In my last post, I showed a sample of Asher B. Durand's banknote engraving. In the top middle of that specimen sheet, you'll see a rosette. It's an example of guilloche, which is the wonderful pattern of parallel intertwined lines that we all associate with currency security.
This is a detail of a Swiss banknote from the 1970s. Isn't it wonderful? Designers of European currency positively exult in guilloche.
Now, here's a different kind of guilloche. The term also applies to the engraving of the pattern on metal, usually then enameled in the style of Peter Carl Fabergé. In fact, the word comes from Guillot, the engineer who invented the guilloche engraving machine.

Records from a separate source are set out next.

(* ===== verification/DisplayKinds.v ===== *)
(** * DisplayKinds: what the displays raise and where they end the process
    (src/crates/reims-vgpu-core/src/device/displays.rs, display.rs, display/guest_display.rs) *)

From S2P Require Import Prelude MemoryKinds.
From Stdlib Require Import Strings.String.
Open Scope string_scope.
Open Scope Z_scope.

Module DisplayKinds.

(** What the display ports raise. *)
Inductive PortsRaise : Type :=
| PortOutOfRange
| PortInUse
| PortNotInUse
| NoRootNode.

(** The dotted id. *)
Definition ports_raise_id (k : PortsRaise) : string :=
  match k with
  | PortOutOfRange => "device.displays.out_of_range"
  | PortInUse => "device.displays.in_use"
  | PortNotInUse => "device.displays.not_in_use"
  | NoRootNode => "device.displays.no_root_node"
  end.

(** Where the display ports end the process. *)
Inductive PortsDeath : Type :=
| RootWordNull
| ParkedOnFreePort
| DetachOutOfRange
| DetachNotClaimed
| DetachOtherGuestDisplayClient
| DetachOtherParkedClient
| DetachParkedWithGuestDisplay
| ParkedBesideGuestDisplay
| EfiBindDeallocating.

(** The dotted id. *)
Definition ports_death_id (k : PortsDeath) : string :=
  match k with
  | RootWordNull => "device.displays.root_word_null"
  | ParkedOnFreePort => "device.displays.parked_on_free_port"
  | DetachOutOfRange => "device.displays.detach_out_of_range"
  | DetachNotClaimed => "device.displays.detach_not_claimed"
  | DetachOtherGuestDisplayClient => "device.displays.detach_other_guest_display_client"
  | DetachOtherParkedClient => "device.displays.detach_other_parked_client"
  | DetachParkedWithGuestDisplay => "device.displays.detach_parked_with_guest_display"
  | ParkedBesideGuestDisplay => "device.displays.parked_beside_guest_display"
  | EfiBindDeallocating => "device.displays.efi_bind_deallocating"
  end.

(** What a guest display raises. *)
Inductive GuestDisplayRaise : Type :=
| MapPage
| AckNothingPending
| AckUnexpected
| GammaTable
| NotABacking
| BackingWithoutTexture
| PixelFormat
| ProtectionRequirements
| NoKernelTask
| MappingId
| BytesPerPixel
| PropertyWordCount
| UnknownProperty
| CursorBuffer
| CursorCorrupt
| CursorParameters
| CursorImage.

(** The dotted id. *)
Definition guest_display_raise_id (k : GuestDisplayRaise) : string :=
  match k with
  | MapPage => "guest_display.init.map_page"
  | AckNothingPending => "guest_display.ack.nothing_pending"
  | AckUnexpected => "guest_display.ack.unexpected"
  | GammaTable => "guest_display.gamma.invalid"
  | NotABacking => "guest_display.present.not_a_backing"
  | BackingWithoutTexture => "guest_display.present.no_texture"
  | PixelFormat => "guest_display.present.pixel_format"
  | ProtectionRequirements => "guest_display.present.protection"
  | NoKernelTask => "guest_display.present.no_kernel_task"
  | MappingId => "guest_display.present.mapping_id"
  | BytesPerPixel => "guest_display.present.bytes_per_pixel"
  | PropertyWordCount => "guest_display.property.word_count"
  | UnknownProperty => "guest_display.property.unknown"
  | CursorBuffer => "guest_display.cursor.buffer"
  | CursorCorrupt => "guest_display.cursor.corrupt"
  | CursorParameters => "guest_display.cursor.parameters"
  | CursorImage => "guest_display.cursor.image"
  end.

(** Where a guest display ends the process. *)
Inductive GuestDisplayDeath : Type :=
| NullPage
| PageWhilePaused
| CommandWhilePaused
| ClientAlreadySet
| ProtectionWithoutDevice
| PresentWithoutKernelTask
| PresentWithoutSurface
| MappedTextureRefused
| RghaWithoutDevice
| QueueGone
| ShowHandlerGone
| MoveHandlerGone
| GlyphHandlerGone
| GlyphBufferNull
| GlyphHandlerRaced
| NoModeList
| ModeCountTooLarge
| SettingsWithoutClient
| PauseTwice
| UnpauseRunning
| WillRestoreTwice
| FinishRestoreUnexpected
| ColorMatrixOutsidePage.

(** The dotted id. *)
Definition guest_display_death_id (k : GuestDisplayDeath) : string :=
  match k with
  | NullPage => "guest_display.page.null"
  | PageWhilePaused => "guest_display.page.paused"
  | CommandWhilePaused => "guest_display.command.paused"
  | ClientAlreadySet => "guest_display.client.already_set"
  | ProtectionWithoutDevice => "guest_display.protection.no_device"
  | PresentWithoutKernelTask => "guest_display.present.no_kernel_task"
  | PresentWithoutSurface => "guest_display.present.no_surface"
  | MappedTextureRefused => "guest_display.present.texture_refused"
  | RghaWithoutDevice => "guest_display.present.rgha_no_device"
  | QueueGone => "guest_display.dispatch.queue_gone"
  | ShowHandlerGone => "guest_display.cursor.show_handler_gone"
  | MoveHandlerGone => "guest_display.cursor.move_handler_gone"
  | GlyphHandlerGone => "guest_display.cursor.glyph_handler_gone"
  | GlyphBufferNull => "guest_display.cursor.glyph_buffer_null"
  | GlyphHandlerRaced => "guest_display.cursor.glyph_handler_raced"
  | NoModeList => "guest_display.modes.no_list"
  | ModeCountTooLarge => "guest_display.modes.count_too_large"
  | SettingsWithoutClient => "guest_display.settings.no_client"
  | PauseTwice => "guest_display.pause.twice"
  | UnpauseRunning => "guest_display.unpause.running"
  | WillRestoreTwice => "guest_display.restore.twice"
  | FinishRestoreUnexpected => "guest_display.restore.unexpected"
  | ColorMatrixOutsidePage => "guest_display.color_matrix.outside_page"
  end.

(** What a display raises. *)
Inductive DisplayRaise : Type :=
| GammaLength
| GammaCorrupt.

(** The dotted id. *)
Definition display_raise_id (k : DisplayRaise) : string :=
  match k with
  | GammaLength => "display.gamma.length"
  | GammaCorrupt => "display.gamma.corrupt"
  end.

(** Where a display ends the process. *)
Inductive DisplayDeath : Type :=
| NoLibrary
| NoVertexFunction
| NoFragmentFunction
| NoGammaFragmentFunction
| PositionBufferRefused
| TexCoordBufferRefused
| PropertyBufferRefused
| NullContents
| PresentWithoutNewFrameHandler
| ModeChangeWithoutQueue
| ModeChangeHandlerGone
| GuestDisplaySwapUnbalanced
| NoNewFrameSource
| GammaNoEntries
| GammaTextureRefused
| GammaOneEntry
| GammaTableRead
| EfiOffPresentQueue.

(** The dotted id. *)
Definition display_death_id (k : DisplayDeath) : string :=
  match k with
  | NoLibrary => "display.pipeline.no_library"
  | NoVertexFunction => "display.pipeline.no_vertex_function"
  | NoFragmentFunction => "display.pipeline.no_fragment_function"
  | NoGammaFragmentFunction => "display.pipeline.no_gamma_fragment_function"
  | PositionBufferRefused => "display.init.position_buffer"
  | TexCoordBufferRefused => "display.init.tex_coord_buffer"
  | PropertyBufferRefused => "display.init.property_buffer"
  | NullContents => "display.buffer.null_contents"
  | PresentWithoutNewFrameHandler => "display.present.no_new_frame_handler"
  | ModeChangeWithoutQueue => "display.mode_change.no_queue"
  | ModeChangeHandlerGone => "display.mode_change.handler_gone"
  | GuestDisplaySwapUnbalanced => "display.guest_display.swap_unbalanced"
  | NoNewFrameSource => "display.frame.no_source"
  | GammaNoEntries => "display.gamma.no_entries"
  | GammaTextureRefused => "display.gamma.texture_refused"
  | GammaOneEntry => "display.gamma.one_entry"
  | GammaTableRead => "display.gamma.table_read"
  | EfiOffPresentQueue => "display.efi.off_present_queue"
  end.

(** The kinds of death. *)
Definition ports_class (k : PortsDeath) : Death.DeathKind :=
  match k with
  | RootWordNull => Death.NullDeref
  | EfiBindDeallocating => Death.Abort
  | _ => Death.Assert
  end.
Definition guest_display_class (k : GuestDisplayDeath) : Death.DeathKind :=
  match k with
  | NullPage | PresentWithoutSurface | RghaWithoutDevice | QueueGone => Death.NullDeref
  | ShowHandlerGone | MoveHandlerGone | GlyphHandlerGone => Death.NilBlock
  | ColorMatrixOutsidePage => Death.OutOfBounds
  | _ => Death.Assert
  end.
Definition display_class (k : DisplayDeath) : Death.DeathKind :=
  match k with
  | NullContents | ModeChangeWithoutQueue | NoNewFrameSource => Death.NullDeref
  | ModeChangeHandlerGone => Death.NilBlock
  | GammaOneEntry | GammaTableRead => Death.OutOfBounds
  | EfiOffPresentQueue => Death.DispatchMisuse
  | _ => Death.Assert
  end.

#[export] Instance PortsRaise_eq_dec : EqDecision PortsRaise.
Proof. solve_decision. Defined.
#[export] Instance PortsDeath_eq_dec : EqDecision PortsDeath.
Proof. solve_decision. Defined.
#[export] Instance GuestDisplayRaise_eq_dec : EqDecision GuestDisplayRaise.
Proof. solve_decision. Defined.
#[export] Instance GuestDisplayDeath_eq_dec : EqDecision GuestDisplayDeath.
Proof. solve_decision. Defined.
#[export] Instance DisplayRaise_eq_dec : EqDecision DisplayRaise.
Proof. solve_decision. Defined.
#[export] Instance DisplayDeath_eq_dec : EqDecision DisplayDeath.
Proof. solve_decision. Defined.

End DisplayKinds.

When his wealthy patrons would commission an enameled piece from Fabergé, he would show them this chart of guilloche chips, to help them make decisions. Imagine the delight of such choices! This is an illustration from The Art of Carl Fabergé, by A. Kenneth Snowman. While writing his excellent book sixty years ago, Snowman corresponded with and interviewed Fabergé's sons, and also surviving Fabergé craftsmen.
This is a pillbox from my own collection. I bought it while I was in high school, and shortly after reading Snowman's book. When I saw this in an antique shop, I realized that it was a fine design and probably as close as I'd get to owning a Fabergé creation. I based that not just on the flawless enameling, but also because the lid is seamless. If you study Fabergé's work, you'll find that he excelled at hiding hinges and clasps. Many of his eggs opened with the press of a jeweled button. Here, I've placed the pillbox on top of a portrait of Fabergé, though in fact the box is English silver.
And finally, for my architect friends, guilloche also refers to this particular design of intertwined ribbons, which is often found in Greek and Roman architectural detailing.